Redação
Atualmente não há dúvida de que o fenômeno El Niño vai se formar novamente e seu início oficial deve ocorrer em breve, provavelmente durante o mês de junho. Desde que o monitoramento da temperatura do Pacifico Equatorial começou a indicar que 2026 poderia ser um ano com El Niño, a ideia de um El Niño forte só ganhou força.
O El Niño é um aquecimento acima do normal da água do oceano Pacífico Equatorial, entre a costa do Peru até mais ou menos a região central deste oceano.
Mas o que acontece quando esse pedaço do oceano esquenta muito? Esse calor não fica só no mar. Vai para atmosfera também. E então, à medida que o calor vai sendo transportado para atmosfera, por meses e meses seguidos, os ventos e a pressão atmosférica ficam com um padrão diferente do normal, em várias partes do planeta. E isso muda a forma e a quantidade de chuva e a temperatura do ar.
Em meados de maio de 2026, a média semanal da temperatura da superfície da água do mar, na região central (Niño 3.4) do Pacífico Equatorial, atingiu o patamar de meio grau acima do normal, que é o mínimo para se falar sobre El Niño. Se este aquecimento persistir nas próximas semanas, vai caracterizar o início do El Niño. O que se espera é que a região central do Pacífico Equatorial fique cada vez mais quente nos próximos meses.
Que o clima no Brasil e no nosso planeta será influenciado por um El Niño de forte intensidade no segundo semestre de 2026. Um El Niño forte já aumenta muito o risco de termos tempestades mais frequentes no Sul do Brasil já ao longo do inverno, mas especialmente durante a primavera de 2026. E aumenta também o risco de termos um maior número de dias muito quentes na primavera e no verão, na maior parte do Brasil. Os impactos da redução da chuva no Norte e no Nordeste devem ser percebidos no próximo verão, pois a primavera é uma estação naturalmente de pouca chuva nestas regiões.
Um eventual El Niño forte em 2026 pode provocar calor intenso, redução das chuvas e aumento do risco de seca no Centro-Oeste, especialmente no Vale do Araguaia.

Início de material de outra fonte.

Definition type_error_message : jsstring := lit "lyrics.trim is not a function".
Definition destructure_error_message : jsstring :=
  lit "Cannot destructure property 'lyrics' of 'req.body' as it is undefined.".

(** The route handler followed by everything the event loop later runs
    for this request. *)
Definition compose_song (body : jsval) (d : disk) (sched : schedule) : job :=
  match destructure body with
  | None => send (composition_failed_response destructure_error_message) (idle d)
  | Some rq =>
      match lyrics_missing (lyrics rq) with
      | None => send (composition_failed_response type_error_message) (idle d)
      | Some true => send lyrics_required_response (idle d)
      | Some false =>
          if spawn_throws (spawn_args rq) then stranded rq d
          else
            run compose_timeout_ms timerArmed fire (handle rq) sched
              (running rq d)
      end
  end.

(** *** [callPythonProcessor]

    Its callers pass a literal command, the path multer gave the upload and
    ['-14'] or a path under [/tmp]: strings without U+0000, on which
    [spawn] does not throw. *)

(** How the returned promise was settled; [settled] lists the calls of
    [resolve] and [reject] in order. *)
Inductive settlement : Type :=
| Resolved (result : jsval)
| Rejected (message : jsstring).

Record call : Type := {
  argv : list jsval;
  stdout : jsstring;
  stderr : jsstring;
  callResolved : bool;
  callArmed : bool;
  callFired : bool;
  callKilled : bool;
  settled : list settlement
}.

Definition call_clearTimeout (c : call) : call :=
  {| argv := argv c; stdout := stdout c; stderr := stderr c;
     callResolved := callResolved c; callArmed := false;
     callFired := callFired c; callKilled := callKilled c;
     settled := settled c |}.

(** [resolve(v)] or [reject(e)], with [isResolved = true] next to it. *)
Definition finish (o : settlement) (c : call) : call :=
  {| argv := argv c; stdout := stdout c; stderr := stderr c;
     callResolved := true; callArmed := callArmed c;
     callFired := callFired c; callKilled := callKilled c;
     settled := settled c ++ [o] |}.

Definition call_kill (c : call) : call :=
  {| argv := argv c; stdout := stdout c; stderr := stderr c;
     callResolved := callResolved c; callArmed := callArmed c;
     callFired := callFired c; callKilled := true;
     settled := settled c |}.

Definition call_timeout_error : settlement :=
  Rejected (lit "Python process timeout (60s)").

Definition call_on_timeout (c : call) : call :=
  if callResolved c then c else finish call_timeout_error (call_kill c).

Definition call_on_error (message : jsstring) (c : call) : call :=
  let c := call_clearTimeout c in
  if callResolved c then c
  else finish (Rejected (lit "Python spawn error: " ++ message)) c.

Definition call_on_close (code : option Z) (c : call) : call :=
  let c := call_clearTimeout c in
  if callResolved c then c
  else if code_nonzero code then
    finish (Rejected (lit "Python process failed (code " ++ String_code code
                      ++ lit "): " ++ stderr c)) c
  else match JSON_parse (stdout c) with
       | inr result => finish (Resolved result) c
       | inl message =>
           finish (Rejected (lit "Failed to parse Python output: " ++ message)) c
       end.

Definition call_handle (e : child_event) (c : call) : call :=
  match e with
  | StdoutData d =>
      {| argv := argv c; stdout := stdout c ++ d; stderr := stderr c;
         callResolved := callResolved c; callArmed := callArmed c;
         callFired := callFired c; callKilled := callKilled c;
         settled := settled c |}
  | StderrData d =>
      {| argv := argv c; stdout := stdout c; stderr := stderr c ++ d;
         callResolved := callResolved c; callArmed := callArmed c;
         callFired := callFired c; callKilled := callKilled c;
         settled := settled c |}
  | ErrorEvent m => call_on_error m c
  | CloseEvent code => call_on_close code c
  end.

Definition call_fire (c : call) : call :=
  call_on_timeout
    {| argv := argv c; stdout := stdout c; stderr := stderr c;
       callResolved := callResolved c; callArmed := false;
       callFired := true; callKilled := callKilled c;
       settled := settled c |}.

Definition call_running (command audioPath : jsval) (args : list jsval) : call :=
  {| argv := JStr AUDIO_PROCESSOR_PATH :: command :: audioPath :: args;
     stdout := []; stderr := [];
     callResolved := false; callArmed := true; callFired := false;
     callKilled := false; settled := [] |}.

Definition callPythonProcessor (command audioPath : jsval) (args : list jsval)
    (sched : schedule) : call :=
  run processor_timeout_ms callArmed call_fire call_handle sched
    (call_running command audioPath args).

(** *** Observations on a run *)

(** The request passed validation and [rq] holds its four fields. *)
Definition accepted (reqBody : jsval) (rq : request) : Prop :=
  destructure reqBody = Some rq /\ lyrics_missing (lyrics rq) = Some false.

(** The tempo argument handed to the worker. *)
Definition worker_tempo (j : job) : option jsval :=
  args ← spawned j; args !! 4%nat.

(** A job still waiting for its child, with the text captured so far. *)
Definition capturing (rq : request) (d : disk) (out err : jsstring) : job :=
  {| spawned := Some (spawn_args rq); stdoutData := out; stderrData := err;
     isResolved := false; timerArmed := true; timerFired := false;
     killed := false; sent := []; files := d |}.

Definition pending (rq : request) (d : disk) (j : job) : Prop :=
  exists out err, j = capturing rq d out err.

(** TimedOut: the timer ran, killed the child and answered. *)
Definition timed_out (d : disk) (j : job) : Prop :=
  isResolved j = true /\ timerArmed j = false /\ timerFired j = true
  /\ killed j = true /\ sent j = [timeout_response] /\ files j = d.

(** The job ended on an [error] or [close] with the timer disarmed and
    never run. *)
Definition ended_early (j : job) : Prop :=
  isResolved j = true /\ timerArmed j = false /\ timerFired j = false
  /\ killed j = false /\ exists r, sent j = [r] /\ r <> timeout_response.

(** Two job states that differ at most in the text captured so far. *)
Definition same_outcome (j j' : job) : Prop :=
  spawned j' = spawned j /\ isResolved j' = isResolved j
  /\ timerArmed j' = timerArmed j /\ timerFired j' = timerFired j
  /\ killed j' = killed j /\ sent j' = sent j /\ files j' = files j.

Definition settled_as (j0 j : job) : Prop :=
  isResolved j0 = true /\ timerArmed j0 = false /\ same_outcome j0 j.

(** The invariant of the race: the request is resolved exactly when the
    timer is no longer armed, and resolving it is what sends the one
    response. *)
Definition raced (j : job) : Prop :=
  isResolved j = negb (timerArmed j)
  /\ length (sent j) = (if isResolved j then 1 else 0)%nat.

Definition call_pending (c : call) : Prop :=
  callResolved c = false /\ callArmed c = true /\ callFired c = false
  /\ callKilled c = false /\ settled c = [].

Definition call_timed_out (c : call) : Prop :=
  callResolved c = true /\ callArmed c = false /\ callFired c = true
  /\ callKilled c = true /\ settled c = [call_timeout_error].


End Platform.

Como o rio Araguaia já apresenta queda natural no nível entre agosto e dezembro, o fenômeno pode agravar a baixa vazão, dificultando a recuperação hídrica da região.
Os principais impactos podem incluir aumento das queimadas, prejuízos à agricultura, pecuária, pesca e turismo, além de temperaturas extremas e baixa umidade do ar. Também há risco de atraso das chuvas da primavera e prolongamento da estiagem em Mato Grosso e áreas próximas da bacia Araguaia-Tocantins.